January 26, 2010 by Gerard M. Nadal

It is not the purpose of this blog to side blindly with political parties. Whenever a party espouses legislation that promotes life, then that party ought to be supported. However, when candidates for office betray certain genocidal proclivities, especially in the run-up to the primaries, then it is incumbent upon people of good will to do all that they can to find a more humane candidate.

This today from Yahoo News:

COLUMBIA, S.C. – When things looked their darkest for Gov.

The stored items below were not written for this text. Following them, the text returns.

(** Step 3 against a registry. *)
Definition registry_check (o : scans) (cfg : Config) (registry : option RouteVersionRegistry)
  (c : request X) (version : string) : res string (list (call X)) :=
  match registry with
  | None => Ok []
  | Some r =>
      let basePath := extractBasePathForLookup (rq_Path c) in
      let '(endpointExists, versionSupported) := Lookup (fst o) (rq_Method c) basePath version r in
      if endpointExists && negb versionSupported then Err "Unsupported API version"
      else if ReportApiVersions cfg && endpointExists
      then Ok [Header "api-supported-versions"
                 (Join (SupportedVersions (snd o) (rq_Method c) basePath r) ", ")]
      else Ok []
  end.

(** One pass: the calls before the ending, and the ending. *)
Definition pass (o : scans) (cfg : Config) (registry : option RouteVersionRegistry) (c : request X)
  : list (call X) * ending :=
  if negb (shouldVersionRoute (rq_Method c) (rq_Path c)) then ([], Dispatch) else
  match requested_version cfg c with
  | None => (writeProblem (rq_Path c) "Missing API version", Problem "Missing API version")
  | Some version =>
      let h := [Header DefaultVersionHeaderName version] in
      if negb (VersionFormat cfg version)
      then (h ++ writeProblem (rq_Path c) "Invalid API version format",
            Problem "Invalid API version format")
      else
        match registry_check o cfg registry c version with
        | Err detail => (h ++ writeProblem (rq_Path c) detail, Problem detail)
        | Ok report =>
            if hasVersionPrefix (rq_Path c) version then (h ++ report, Dispatch)
            else (h ++ report, Rewrite (rewritePath (rq_Path c) version))
        end
  end.

(** The request through the engine: a rewritten request enters the middleware
    again.  [orders] gives the scans of each pass.  [None] when the fuel does
    not suffice. *)
Fixpoint serve (orders : nat -> scans) (fuel : nat) (cfg : Config) (registry : option RouteVersionRegistry)
  (c : request X) : option (request X * ending) :=
  match fuel with
  | O => None
  | S fuel' =>
      match snd (pass (orders fuel') cfg registry c) with
      | Rewrite p => serve orders fuel' cfg registry (with_path p c)
      | e => Some (c, e)
      end
  end.

End middleware.

(** ** Route patterns *)

(** What a pattern accepts: a wildcard takes one or more segments and ends the
    pattern, a parameter takes one, a literal takes itself. *)
Inductive pmatch : list string -> list string -> Prop :=
| pm_nil : pmatch [] []
| pm_star pat pats u us : HasPrefix pat "*" = true -> pmatch (pat :: pats) (u :: us)
| pm_param pat pats u us :
    HasPrefix pat "*" = false -> HasPrefix pat ":" = true -> pmatch pats us ->
    pmatch (pat :: pats) (u :: us)
| pm_lit pat pats us :
    HasPrefix pat "*" = false -> HasPrefix pat ":" = false -> pmatch pats us ->
    pmatch (pat :: pats) (pat :: us).
(** *** A column predicate *)
Lemma frag_pred col tail s ls b lb p :
  column_name col = true -> render tail = s +:+ b -> separates s ls -> reads b lb ->
  (forall rest, p_pred (ls ++ lb ++ rest) = Some (p, rest)) -> frag_is (Lit col :: tail) (CPred col p).
Proof.
  intros Hc Ht Hs Hb Hp. exists ([Word col] ++ ls ++ lb). split.
  - rewrite render_cons, Ht. by apply reads_sep; [apply column_reads| |].
  - apply prim_pred; [done|]. intros rest. by rewrite <- app_assoc.
Qed.

(** The ten comparisons: the symbol reads as the relation the operator names. *)
Lemma comparison_reads op sym :
  comparisonSQL op = Some sym ->
  exists ls neg r, op_rel op = Some (neg, r) /\ separates (" " +:+ sym +:+ " ") ls /\
    forall w p rest, param_of w = Some p -> p_pred (ls ++ [Word w] ++ rest) = Some (PCmp neg r p, rest).
Proof.
  unfold comparisonSQL. simpl. intros H.
  exists (lex "" (" " +:+ sym +:+ " ")).
  repeat (case_bool_decide as E; [subst op; injection H as <-; do 2 eexists;
    (split_and!; [reflexivity|by split|intros w p rest Hp; lazy -[param_of]; by rewrite Hp])|clear E]).
  done.
Qed.

Lemma param_render n c : render [Ph n; Lit c] = token_text (Ph n) +:+ c.
Proof. rewrite !render_cons. unfold render, Join. simpl. by rewrite str_app_nil_r. Qed.
(* ===== verification/SearchPgx.v ===== *)
(** * Executing a search on PostgreSQL: [search/pgx/*.go]

    The searcher assembles the three statements of a compiled query (data, exact
    count, planner estimate), runs count and data fetch as two goroutines of an
    [errgroup] and pages the result.  The querier, the pool behind it and the
    decoding of EXPLAIN's JSON are parameters; [W] is the state of the database,
    [Row] the element type of the destination slice. *)
From Stdlib Require Import SpecFloat.
From S2P Require Import Prelude GoStrings SearchTypes SearchCoerce Search SearchSql GoFloat.

Local Open Scope string_scope.
Local Open Scope Z_scope.
Local Open Scope list_scope.

(** ** Statements *)
Record Table : Type := { Columns : string; From : string }.

Definition writeWhere (cond : string) : string :=
  if bool_decide (cond <> "") then " WHERE " +:+ cond else "".

Definition buildDataSQL (tbl : Table) (q : CompiledQuery) : string :=
  "SELECT " +:+ Columns tbl +:+ " FROM " +:+ From tbl +:+ writeWhere (render (Where q)) +:+
  (if bool_decide (OrderBy q <> "") then " " +:+ OrderBy q else "") +:+
  (if bool_decide (Limit q <> "") then " " +:+ Limit q else "").

Definition buildCountSQL (tbl : Table) (q : CompiledQuery) : string :=
  "SELECT COUNT(*) FROM " +:+ From tbl +:+ writeWhere (render (Where q)).

Definition buildEstimateSQL (tbl : Table) (q : CompiledQuery) : string :=
  "EXPLAIN (FORMAT JSON) SELECT 1 FROM " +:+ From tbl +:+ writeWhere (render (Where q)).

(** ** Destinations and errors *)

(** What reflection sees of [dest]. *)
Inductive dest (Row : Type) : Type :=
| SlicePtr (rows : list Row) | NilPtr | NotSlicePtr.
Arguments SlicePtr {Row} rows.
Arguments NilPtr {Row}.
Arguments NotSlicePtr {Row}.

Definition sliceLen {Row} (d : dest Row) : Z :=
  match d with SlicePtr rows => Z.of_nat (length rows) | NilPtr => 1 | NotSlicePtr => 1 end.

Definition pgErrCodeQueryCanceled : string := "57014".

Definition IsQueryTimeout (err : option query_err) : bool :=
  match err with
  | None => false
  | Some e => is_deadline e || is_canceled e || bool_decide (pg_code e = Some pgErrCodeQueryCanceled)
  end.

Inductive pgx_err : Type := ErrCompile (e : search_err) | ErrQuery (e : query_err).

(** An error with a text only. *)
Definition plain (msg : string) : query_err :=
  {| is_deadline := false; is_canceled := false; pg_code := None; qe_text := msg |}.

(** ** The querier *)

(** The context of a query: a timeout of its own, and whether the group's
    context is cancelled already. *)
Record qctx : Type := { timeout : option Z; cancelled : bool }.

Record Querier (W Row : Type) : Type := {
  q_Select : qctx -> dest Row -> string -> list any -> W -> option query_err * dest Row * W;
  q_Count : qctx -> string -> list any -> W -> res query_err Z * W;
  q_QueryRow : qctx -> string -> list any -> W -> res query_err string * W
}.
Arguments q_Select {W Row} _.
Arguments q_Count {W Row} _.
Arguments q_QueryRow {W Row} _.

(** [pgxPool] with the scans the querier makes of its results. *)
Record pgxPool (W Row Rows : Type) : Type := {
  p_Query : qctx -> string -> list any -> W -> res query_err Rows * W;
  p_QueryRow_int64 : qctx -> string -> list any -> W -> res query_err Z * W;
  p_QueryRow_string : qctx -> string -> list any -> W -> res query_err string * W;
  p_ScanAll : dest Row -> Rows -> W -> option query_err * dest Row * W;
  p_Close : Rows -> W -> W
}.
Arguments p_Query {W Row Rows} _.
Arguments p_QueryRow_int64 {W Row Rows} _.
Arguments p_QueryRow_string {W Row Rows} _.
Arguments p_ScanAll {W Row Rows} _.
Arguments p_Close {W Row Rows} _.

Definition poolQuerier {W Row Rows} (pool : pgxPool W Row Rows) : Querier W Row :=
  {| q_Select := fun ctx d query args w =>
       match p_Query pool ctx query args w with
       | (Err e, w1) => (Some e, d, w1)
       | (Ok rows, w1) =>
           let '(r, d', w2) := p_ScanAll pool d rows w1 in (r, d', p_Close pool rows w2)
       end;
     q_Count := fun ctx query args w => p_QueryRow_int64 pool ctx query args w;
     q_QueryRow := fun ctx query args w => p_QueryRow_string pool ctx query args w |}.

(** A [Searcher] is its querier. *)
Definition New {W Row} (q : Querier W Row) : Querier W Row := q.
Definition NewFromPool {W Row Rows} (pool : pgxPool W Row Rows) : Querier W Row := poolQuerier pool.

Section searcher.
Context {W Row : Type}.
(** [json.Unmarshal] of EXPLAIN's output: the plans' [Plan Rows]. *)
Variable unmarshal_plans : string -> res string (list spec_float).
Variable s : Querier W Row.

Definition ParseExplainEstimate (explainJSON : string) : res query_err Z :=
  match unmarshal_plans explainJSON with
  | Err e => Err (plain ("failed to parse EXPLAIN output: " +:+ e))
  | Ok [] => Err (plain "empty EXPLAIN output")
  | Ok (rows :: _) => Ok (f_int64 rows)
  end.

(** [countFuncs], in the group's context. *)
Definition exact_func (tbl : Table) (q : CompiledQuery) (gone : bool) : CountFunc W :=
  fun t w => q_Count s {| timeout := t; cancelled := gone |} (buildCountSQL tbl q) (Args q) w.
Definition estimate_func (tbl : Table) (q : CompiledQuery) (gone : bool) : CountFunc W :=
  fun t w =>
    match q_QueryRow s {| timeout := t; cancelled := gone |} (buildEstimateSQL tbl q) (Args q) w with
    | (Err e, w1) => (Err e, w1)
    | (Ok explainJSON, w1) => (ParseExplainEstimate explainJSON, w1)
    end.

Definition run_count (cfg : ResourceConfig) (tbl : Table) (q : CompiledQuery) (gone : bool) (w : W) :=
  config_Count cfg (exact_func tbl q gone) (estimate_func tbl q gone) w.
Definition run_select (tbl : Table) (q : CompiledQuery) (d : dest Row) (gone : bool) (w : W) :=
  q_Select s {| timeout := None; cancelled := gone |} d (buildDataSQL tbl q) (Args q) w.

Definition failed {A E} (r : res E A) : bool := match r with Ok _ => false | Err _ => true end.

(** The group: the goroutine that settles first may cancel the other one, and
    the first error is the group's. *)
Definition run_group (count_first : bool) cfg tbl q (d : dest Row) (w : W)
  : res query_err CountResult * dest Row * W :=
  if count_first then
    let '(c, w1) := run_count cfg tbl q false w in
    let '(r, d', w2) := run_select tbl q d (failed c) w1 in
    (match c, r with Err e, _ => Err e | Ok _, Some e => Err e | Ok n, None => Ok n end, d', w2)
  else
    let '(r, d', w1) := run_select tbl q d false w in
    let '(c, w2) := run_count cfg tbl q (bool_decide (is_Some r)) w1 in
    (match r, c with Some e, _ => Err e | None, Err e => Err e | None, Ok n => Ok n end, d', w2).

Definition Search (count_first : bool) (cfg : ResourceConfig) (req : RequestBody) (tbl : Table)
  (d : dest Row) (opts : list (compileState -> compileState)) (w : W)
  : res pgx_err PagedViewModel * dest Row * W :=
  match Validate cfg req with
  | Some e => (Err (ErrCompile e), d, w)
  | None =>
      match Compile cfg req opts with
      | Err e => (Err (ErrCompile e), d, w)
      | Ok q =>
          match run_group count_first cfg tbl q d w with
          | (Err e, d', w') => (Err (ErrQuery e), d', w')
          | (Ok n, d', w') =>
              let count := CorrectEmptyFirstPage n (rb_Pagination req) (sliceLen d') in
              (Ok (NewPagedViewModel (rb_Pagination req) (Count count) (IsEstimated count)
                     (MaxPageSize cfg)), d', w')
          end
      end
  end.

(** ** What the statements denote *)

(** The database executes what the text of a statement says.  [table] holds the
    rows of the FROM clause, and does not change while the search runs; [cols]
    are the columns of a row, [db] the comparisons and subqueries of the
    database, [ord] its order of column values, NULL included.  A fetch with a
    FROM clause and some further text that reads as a statement, if it returns,
    yields the statement's window of the rows it keeps, in its order; a count
    with a condition, if it returns, counts the rows it keeps. *)
Context {cell : Type} (db : database cell) (ord : option cell -> option cell -> comparison)
  (cols : Row -> string -> option cell).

Mark Sanford — when he was in danger of being impeached for running off to Argentina to see his mistress — his best insurance policy may well have been South Carolina’s lieutenant governor, Andre Bauer.
Lawmakers knew if they removed Sanford, they would end up with Bauer, a fiercely ambitious Republican with a reputation for reckless and immature behavior.
Now Bauer has folks shaking their heads again, after he likened government assistance to the poor to feeding stray animals.
At a town hall meeting Thursday, Bauer, who is running for governor in his own right now that Sanford is term-limited, said: “My grandmother was not a highly educated woman, but she told me as a small child to quit feeding stray animals. You know why? Because they breed! You’re facilitating the problem if you give an animal or a person ample food supply. They will reproduce, especially ones that don’t think too much further than that.”

This guy needs to be repudiated by the RNC the way David Duke was.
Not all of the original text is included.